EXTRACTED INFORMATION:
= = =

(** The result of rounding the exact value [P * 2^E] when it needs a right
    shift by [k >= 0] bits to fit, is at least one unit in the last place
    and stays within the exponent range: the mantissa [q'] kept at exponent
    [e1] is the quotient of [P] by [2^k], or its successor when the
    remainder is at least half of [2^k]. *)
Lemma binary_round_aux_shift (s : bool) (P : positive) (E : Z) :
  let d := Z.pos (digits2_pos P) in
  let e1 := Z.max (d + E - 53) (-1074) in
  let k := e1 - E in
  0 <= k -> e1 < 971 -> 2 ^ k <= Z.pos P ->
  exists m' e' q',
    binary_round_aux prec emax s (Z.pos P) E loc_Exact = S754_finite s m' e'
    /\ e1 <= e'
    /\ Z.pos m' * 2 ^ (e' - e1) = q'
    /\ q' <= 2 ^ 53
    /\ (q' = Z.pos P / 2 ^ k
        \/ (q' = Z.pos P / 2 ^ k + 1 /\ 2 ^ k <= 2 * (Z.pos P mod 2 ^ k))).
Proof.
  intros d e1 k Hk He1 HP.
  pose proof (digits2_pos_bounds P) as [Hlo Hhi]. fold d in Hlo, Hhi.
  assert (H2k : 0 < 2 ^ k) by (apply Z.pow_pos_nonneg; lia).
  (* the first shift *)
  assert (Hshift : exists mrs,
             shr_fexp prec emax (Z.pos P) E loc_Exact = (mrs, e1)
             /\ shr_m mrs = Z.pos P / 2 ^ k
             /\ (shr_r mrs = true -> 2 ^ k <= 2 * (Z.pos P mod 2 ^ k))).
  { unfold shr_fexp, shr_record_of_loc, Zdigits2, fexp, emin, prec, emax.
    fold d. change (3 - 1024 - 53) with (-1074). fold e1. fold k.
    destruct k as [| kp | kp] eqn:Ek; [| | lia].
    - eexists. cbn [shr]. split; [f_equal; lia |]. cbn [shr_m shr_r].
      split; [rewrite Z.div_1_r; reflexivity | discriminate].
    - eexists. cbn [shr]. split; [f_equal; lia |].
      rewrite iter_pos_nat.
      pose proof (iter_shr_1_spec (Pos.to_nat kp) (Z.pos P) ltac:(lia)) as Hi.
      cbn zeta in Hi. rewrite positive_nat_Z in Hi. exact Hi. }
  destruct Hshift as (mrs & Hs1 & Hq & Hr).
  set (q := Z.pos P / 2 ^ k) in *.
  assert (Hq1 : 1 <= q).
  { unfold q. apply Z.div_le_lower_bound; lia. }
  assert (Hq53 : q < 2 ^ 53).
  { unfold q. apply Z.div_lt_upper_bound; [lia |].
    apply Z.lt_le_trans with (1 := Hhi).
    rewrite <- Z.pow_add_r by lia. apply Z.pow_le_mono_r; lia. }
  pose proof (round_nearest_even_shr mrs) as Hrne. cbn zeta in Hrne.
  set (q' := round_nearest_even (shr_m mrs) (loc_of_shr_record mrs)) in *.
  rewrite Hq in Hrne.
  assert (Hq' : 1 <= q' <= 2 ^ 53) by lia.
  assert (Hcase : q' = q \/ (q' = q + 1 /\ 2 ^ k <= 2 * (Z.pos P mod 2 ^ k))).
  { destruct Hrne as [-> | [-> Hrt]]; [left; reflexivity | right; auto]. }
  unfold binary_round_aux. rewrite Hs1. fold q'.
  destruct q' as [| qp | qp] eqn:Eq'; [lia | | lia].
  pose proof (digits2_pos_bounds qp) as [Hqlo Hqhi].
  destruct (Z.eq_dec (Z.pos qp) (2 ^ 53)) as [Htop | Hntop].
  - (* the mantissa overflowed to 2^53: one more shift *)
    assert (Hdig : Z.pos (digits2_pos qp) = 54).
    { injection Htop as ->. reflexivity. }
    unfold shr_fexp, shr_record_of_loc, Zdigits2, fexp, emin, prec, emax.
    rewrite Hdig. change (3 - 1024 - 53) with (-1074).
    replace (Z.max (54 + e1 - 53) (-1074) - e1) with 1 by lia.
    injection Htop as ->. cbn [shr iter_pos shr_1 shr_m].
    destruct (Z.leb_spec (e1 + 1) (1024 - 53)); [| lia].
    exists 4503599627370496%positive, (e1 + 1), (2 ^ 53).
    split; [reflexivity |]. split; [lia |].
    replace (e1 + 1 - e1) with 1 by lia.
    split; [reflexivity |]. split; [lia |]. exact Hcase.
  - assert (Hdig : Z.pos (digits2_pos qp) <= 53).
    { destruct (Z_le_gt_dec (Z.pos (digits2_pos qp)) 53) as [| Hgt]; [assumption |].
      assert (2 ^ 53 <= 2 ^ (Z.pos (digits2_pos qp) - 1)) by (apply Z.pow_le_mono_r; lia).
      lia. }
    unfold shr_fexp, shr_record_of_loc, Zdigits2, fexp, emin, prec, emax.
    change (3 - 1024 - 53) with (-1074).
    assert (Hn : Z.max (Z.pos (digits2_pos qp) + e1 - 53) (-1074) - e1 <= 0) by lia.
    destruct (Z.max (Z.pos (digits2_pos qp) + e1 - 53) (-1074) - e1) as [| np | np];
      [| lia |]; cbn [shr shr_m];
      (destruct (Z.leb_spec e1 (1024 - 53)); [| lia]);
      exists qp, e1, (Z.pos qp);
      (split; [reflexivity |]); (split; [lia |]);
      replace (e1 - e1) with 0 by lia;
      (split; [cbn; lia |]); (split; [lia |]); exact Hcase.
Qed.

= = =

INSTRUCTIONS FOR THE TASK: Please give the number of lines in the entries above that hold "change", with no other words.

SOLVED PROBLEM: 3